I saw an article on Techdirt a while back that talked about how researchers in India had come up with some great discoveries from mapping the TB gene and are now are not only refusing to patent them, but allowing their work to be used and shared for free.
I believe that copyright and IP have gotten completely out of control in this country (and others) and have come to believe that the way to control medical costs it to open research to all and to require those that use this information in their work to allow free access to that as well. Much like the GPL.
There are those who say that without these artificial protections there would be no innovation in the medical (or any other) industry. I believe that is simply not true. Opening up medical research to all would eliminate a huge amount of duplication and allow others to easily concentrate on improving existing innovations instead of reinventing the wheel over and over. There would still be plenty of money to go around, it would just not be concentrated in the hands of a few huge companies.
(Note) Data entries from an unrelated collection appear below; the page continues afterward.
Lemma to_writer_shape f hg be w :
  let '(moved, _, w') := polardb_try_redispatch_to_writer en f hg be w in
  moved = true -> on_writer en f hg w w'.
Proof.
  unfold polardb_try_redispatch_to_writer. destruct be as [be|]; [|done].
  destruct (rf_retry_pkt f) eqn:Ep; [|done]. destruct (conn_at be w) as [conn|] eqn:Ec; [|done].
  match goal with |- context [if ?c then _ else _] => destruct c eqn:Eg; [done|] end.
  repeat (apply orb_false_elim in Eg as [Eg ?]).
  repeat match goal with H : negb _ = false |- _ => apply negb_false_iff in H end.
  assert (be = hg) as -> by (by apply Z.eqb_eq).
  assert (hg = ws_hg (rf_writer_scope f)) as Hhg by (by apply Z.eqb_eq).
  cbv zeta. set (w1 := polardb_release_reader_backend _ _ w).
  match goal with |- context [polardb_move_retry_packet_to_writer en ?a ?b ?c ?d ?e ?w0] =>
    pose proof (move_route en a hg c d e w0) as Hmv;
    destruct (polardb_move_retry_packet_to_writer en a b c d e w0) as [[moved pkt] w2] end.
  intros Hm. destruct (Hmv Hm) as [Hr Hh]. unfold on_writer. split_and!; try done.
  - exists conn. split_and!; try done. by apply bool_decide_eq_true in H2.
  - exists (rw_session w1). split; [|done]. apply session_release_reader.
Qed.

Lemma query_begin_split hg o q spec plan scope n b now s :
  let s' := polardb_begin_txn_split_read hg o q spec plan scope n b now s in
  ss_query s' = ss_query s <| qs_reader_plan := plan |> <| qs_dispatch_wrapper_stmts := n |>
                  <| qs_dispatch_wrapper_kind := Wrapper_TXN_SPLIT_WAIT |> /\
  ss_current_hg s' = ss_current_hg s /\ ss_mybe s' = Some hg /\
  tr_backend (ss_reader s') = Some hg /\ tr_split_active (ss_reader s') = true /\
  tr_wrapped_query (ss_reader s') = q /\ tr_wait_spec (ss_reader s') = spec /\
  tr_writer_scope (ss_reader s') = scope /\
  tr_wait_read_active (ss_reader s') = tr_wait_read_active (ss_reader s).
Proof.
  unfold polardb_begin_txn_split_read, polardb_begin_txn_reader_read. cbv zeta. simpl_upd.
  by split_and!.
Qed.

Lemma has_begin_split i hg o q spec plan scope n w :
  has i w -> has i (begin_txn_split_read en hg o q spec plan scope n w).
Proof. intros. unfold begin_txn_split_read. auto with has. Qed.

Lemma to_reader_shape f w :
  let '(moved, _, w') := polardb_try_redispatch_to_other_reader en f w in
  moved = true -> on_split_reader en f w w'.
Proof.
  unfold polardb_try_redispatch_to_other_reader, on_split_reader. cbv zeta.
  match goal with |- context [if ?c then _ else _] => destruct c; [done|] end.
  destruct (polardb_build_txn_split_wrapped_query _ _ _ _) as [n text].
  destruct (n =? 0) eqn:En; [done|]. apply Z.eqb_neq in En. simpl_upd.
  set (w1 := polardb_release_reader_backend _ _ w).
  pose proof (session_release_reader (rf_reader_backend f) (rf_reusable f) w) as Hs1.
  fold w1 in Hs1. clearbody w1. set (w2 := find_or_create_backend _ w1).
  assert (rw_session w2 = rw_session w1 /\ has (rf_reader_hg f) w2) as [Hs2 Hh2]
    by (subst w2; rewrite session_find_or_create; split; [done|apply has_created]).
  clearbody w2. destruct (conn_at _ w2); [done|].
  destruct (en_acquire en _ _ _ _ _) as [[conn b]|] eqn:Ea; [|done].
  destruct (vc_connected conn) eqn:Ecn; cbn [negb]; [|done].
  destruct (polardb_reader_matches_writer_scope _ _ _) eqn:Em; cbn [negb]; [|done]. intros _.
  match goal with |- context [begin_txn_split_read en ?a ?b0 ?c ?d ?e ?g ?h ?w0] =>
    set (w3 := w0); set (w4 := begin_txn_split_read en a b0 c d e g h w3) end.
  assert (has (rf_reader_hg f) w4) as Hh4.
  { subst w4 w3. apply has_begin_split. unfold attach_connection. auto with has. }
  assert (rw_session w3 = rw_session w1 <| ss_current_hg := rf_reader_hg f |>) as Hs3.
  { subst w3. unfold attach_connection. rewrite session_set, session_prepare_retry,
      session_on_stream. by rewrite Hs2. }
  assert (rw_session w4 = polardb_begin_txn_split_read (rf_reader_hg f) (rf_retry_pkt f) text
    (rf_wait_spec f) (rf_reader_plan f) (rf_writer_scope f) n false (en_now_us en)
    (rw_session w3)) as Hs4.
  { subst w4. unfold begin_txn_split_read. by rewrite session_set, session_on_stream,
      session_free. }
  clearbody w3 w4. set (w5 := set_request count_reader_retry w4).
  set (w6 := polardb_restart_query_dispatch_from_packet _ _ w5).
  assert (has (rf_reader_hg f) w6) as Hh6 by (subst w6 w5; by apply has_restart, has_session).
  assert (route (rw_session w6) = route (rw_session w5)) as Hr by apply route_restart.
  assert (rw_session w5 = rw_session w4 <| ss_query :=
    count_reader_retry (ss_query (rw_session w4)) |>) as Hs5
    by (subst w5; unfold set_request; by rewrite session_set).
  clearbody w5 w6. unfold route in Hr. injection Hr as -> -> -> ->. rewrite Hs5. simpl_upd.
  pose proof (query_begin_split (rf_reader_hg f) (rf_retry_pkt f) text (rf_wait_spec f)
    (rf_reader_plan f) (rf_writer_scope f) n false (en_now_us en) (rw_session w3)) as B.
  cbv zeta in B. rewrite <- Hs4 in B. destruct B as (->&->&->&->&->&->&->&->&->).
  rewrite Hs3. simpl_upd. do 2 (split; [done|]). split; [done|].
  split; [by exists conn, b|]. do 7 (split; [done|]).
  exists (rw_session w1). by split_and!.
Qed.

Lemma released_trans s s1 s2 : released_from s s1 -> released_from s1 s2 -> released_from s s2.
Proof.
  assert (polardb_release_txn_reader_backend (polardb_release_txn_reader_backend s) =
    polardb_release_txn_reader_backend s) as Hd.
  { unfold polardb_release_txn_reader_backend at 1.
    destruct (tr_backend (ss_reader (polardb_release_txn_reader_backend s))) eqn:E; [|done].
    exfalso. revert E. unfold polardb_release_txn_reader_backend.
    destruct (tr_backend (ss_reader s)) eqn:E2; [|congruence].
    unfold clear_backend. by simpl_upd. }
  unfold released_from. intros [-> | ->] [-> | ->]; auto.
Qed.

Lemma to_reader_declined f w :
  let '(moved, f', w') := polardb_try_redispatch_to_other_reader en f w in
  moved = false ->
  released_from (rw_session w) (rw_session w') /\ rf_writer_scope f' = rf_writer_scope f.
Proof.
  unfold polardb_try_redispatch_to_other_reader.
  match goal with |- context [if ?c then _ else _] => destruct c; [intros _; split; [by left|done]|] end.
  destruct (polardb_build_txn_split_wrapped_query _ _ _ _) as [n text].
  destruct (n =? 0); [intros _; split; [by left|done]|]. cbv zeta. simpl_upd.
  set (w1 := polardb_release_reader_backend _ _ w).
  assert (released_from (rw_session w) (rw_session w1)) as H1 by apply session_release_reader.
  clearbody w1. unfold attach_connection.
  destruct (conn_at _ _); [rewrite session_find_or_create; by simpl_upd|].
  destruct (en_acquire en _ _ _ _ _) as [[conn b]|];
    [|rewrite session_find_or_create; by simpl_upd].
  case_if; [rewrite session_give_up, session_on_stream, session_find_or_create; by simpl_upd|].
  case_if; [|done].
  rewrite session_release_unused, session_on_stream, session_find_or_create. by simpl_upd.
Qed.

Lemma route_route r hg f w :
  route (rw_session (set_session (polardb_apply_reader_failure_route_state r hg f) w)) =
  route (rw_session w).
Proof.
  rewrite session_set. unfold polardb_apply_reader_failure_route_state, route.
  destruct r; try case_if; by simpl_upd.
Qed.

Lemma on_split_reader_route f w w' g :
  (forall s, route (g s) = route s) -> on_split_reader en f w w' ->
  on_split_reader en f w (set_session g w').
Proof.
  intros Hg. unfold on_split_reader. destruct (polardb_build_txn_split_wrapped_query _ _ _ _).
  rewrite session_set. specialize (Hg (rw_session w')). unfold route in Hg.
  injection Hg as -> -> -> ->. intros (?&?&H). split; [done|]. split; [by apply has_session|done].
Qed.

(** The state the redispatch starts from. *)
Definition ended (f : PolarDB_ReaderFailure) (w : retry_world) : retry_world :=
  polardb_end_split_after_reader_failure (polardb_record_reader_failure f w).

(** On the live writer of the scope. *)
Definition on_live_writer (f : PolarDB_ReaderFailure) (w w' : retry_world) : Prop :=
  let hg := ws_hg (rf_writer_scope f) in
  polardb_writer_scope_is_current (en_hgm en) (rf_writer_scope f) = true /\
  (exists conn, conn_at hg w = Some conn /\ vc_connected conn = true /\
     IsKnownActiveTransaction (ss_in_transaction (rw_session w)) conn = true) /\
  has hg w' /\
  exists s1, released_from (rw_session (ended f w)) s1 /\
    route (rw_session w') = (ss_reader s1, ss_query s1, Some hg, hg).

Lemma resolve_live f w hg be :
  polardb_resolve_writer_state (en_hgm en) (rw_streams w) (rw_session w) f =
    (WriterState_LIVE, hg, be) ->
  hg = ws_hg (rf_writer_scope f) /\
  exists conn, conn_at hg w = Some conn /\ vc_connected conn = true /\
    IsKnownActiveTransaction (ss_in_transaction (rw_session w)) conn = true.
Proof.
  unfold polardb_resolve_writer_state, polardb_find_open_transaction_backend.
  case_if; [done|]. cbv zeta. case_if; [done|].
  case_if; [repeat case_if; done|].
  unfold conn_at, stream_at.
  destruct (rw_streams w !! ws_hg (rf_writer_scope f)) as [st|] eqn:Est;
    [|repeat case_if; done].
  destruct (bool_decide _); [repeat case_if; done|].
  destruct (bs_conn st) as [conn|] eqn:Ec; [|repeat case_if; done].
  destruct (vc_connected conn && _) eqn:Ev; [|repeat case_if; done].
  intros [= <- <-]. split; [done|]. rewrite Est, Ec. exists conn.
  by apply andb_true_iff in Ev.
Qed.

Lemma terminate_not_retried f w (P : retry_world -> Prop) :
  let '(a, _, w') := polardb_terminate_session_after_reader_failure f w in
  a = FailureAction_RETRY -> P w'.
Proof.
  unfold polardb_terminate_session_after_reader_failure.
  by destruct (polardb_free_retry_pkt_if_owned _ _).
Qed.

Lemma forward_not_retried f w (P : retry_world -> Prop) :
  let '(a, _, w') := polardb_forward_error_and_keep_writer en f w in
  a = FailureAction_RETRY -> P w'.
Proof.
  unfold polardb_forward_error_and_keep_writer.
  by destruct (polardb_free_retry_pkt_if_owned _ _).
Qed.

Lemma split_shape f w :
  let '(a, _, w') := handle_split_failure en f w in
  a = FailureAction_RETRY ->
  on_live_writer f w w' \/
  (dn_retry_target (polardb_reader_failure_decision f
     (qs_reader_retry_attempts (ss_query (rw_session (ended f w))))) = RetryTarget_OTHER_READER /\
   on_split_reader en f (ended f w) w').
Proof.
  unfold handle_split_failure.
  destruct (polardb_resolve_writer_state _ _ _ _) as [[st hg] be] eqn:Er.
  fold (ended f w). set (w1 := ended f w). set (d := polardb_reader_failure_decision f _).
  case_if; [apply terminate_not_retried|]. case_if; [apply terminate_not_retried|].
  case_if; [|apply forward_not_retried].
  set (r1 := if dn_retry_target d == RetryTarget_OTHER_READER then _ else _).
  assert (let '(moved, f1, w2) := r1 in
    if moved then dn_retry_target d = RetryTarget_OTHER_READER /\ on_split_reader en f w1 w2
    else released_from (rw_session w1) (rw_session w2) /\ rf_writer_scope f1 = rf_writer_scope f)
    as H1.
  { subst r1. destruct (dn_retry_target d == RetryTarget_OTHER_READER) eqn:Et; [|split; [by left|done]].
    pose proof (to_reader_shape f w1) as S. pose proof (to_reader_declined f w1) as D.
    destruct (polardb_try_redispatch_to_other_reader en f w1) as [[[] f1] w2]; [|by apply D].
    split; [by apply bool_decide_eq_true in Et|by apply S]. }
  clearbody r1. destruct r1 as [[[] f1] w2].
  { intros _. destruct H1. right. split; [done|]. apply on_split_reader_route; [|done].
    intros s0. pose proof (route_route FailureRoute_SKIP_READER hg f1
      (set_session (fun _ => s0) w2)) as R. by rewrite !session_set in R. }
  destruct H1 as [Hrel Hsc].
  destruct (dn_allow_writer_retry d && (st == WriterState_LIVE)) eqn:Ew;
    [|apply forward_not_retried].
  pose proof (to_writer_shape f1 hg be w2) as W.
  destruct (polardb_try_redispatch_to_writer en f1 hg be w2) as [[[] f2] w3];
    [|apply forward_not_retried].
  intros _. left. destruct (W eq_refl) as (W1&W2&_&W4&s1&W5&W6). rewrite Hsc in *.
  apply andb_true_iff in Ew as [_ Ew]. apply bool_decide_eq_true in Ew. subst st.
  apply resolve_live in Er as [-> Hconn]. unfold on_live_writer. split_and!; [done|done| |].
  - by apply has_session.
  - exists s1. split; [by eapply released_trans|]. by rewrite route_route.
Qed.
Much has been said about health care reform lately, but I really don’t expect the government to help with this idea without a huge amount of public pressure. They are far too indebted to the big pharmaceutical companies who will fight tooth and nail to stop an idea like this. These big companies are making much too much by hoarding their ideas and stopping anyone else from even thinking about using them. It’s creating a poor system that’s fast becoming unaffordable for everyone.
These things usually start small, like Linux and grow slowly at first, but then the really good ideas become unstoppable. The Indian research is the first that I’ve heard of this, but lets hope it not the last and is an idea who’s time has come.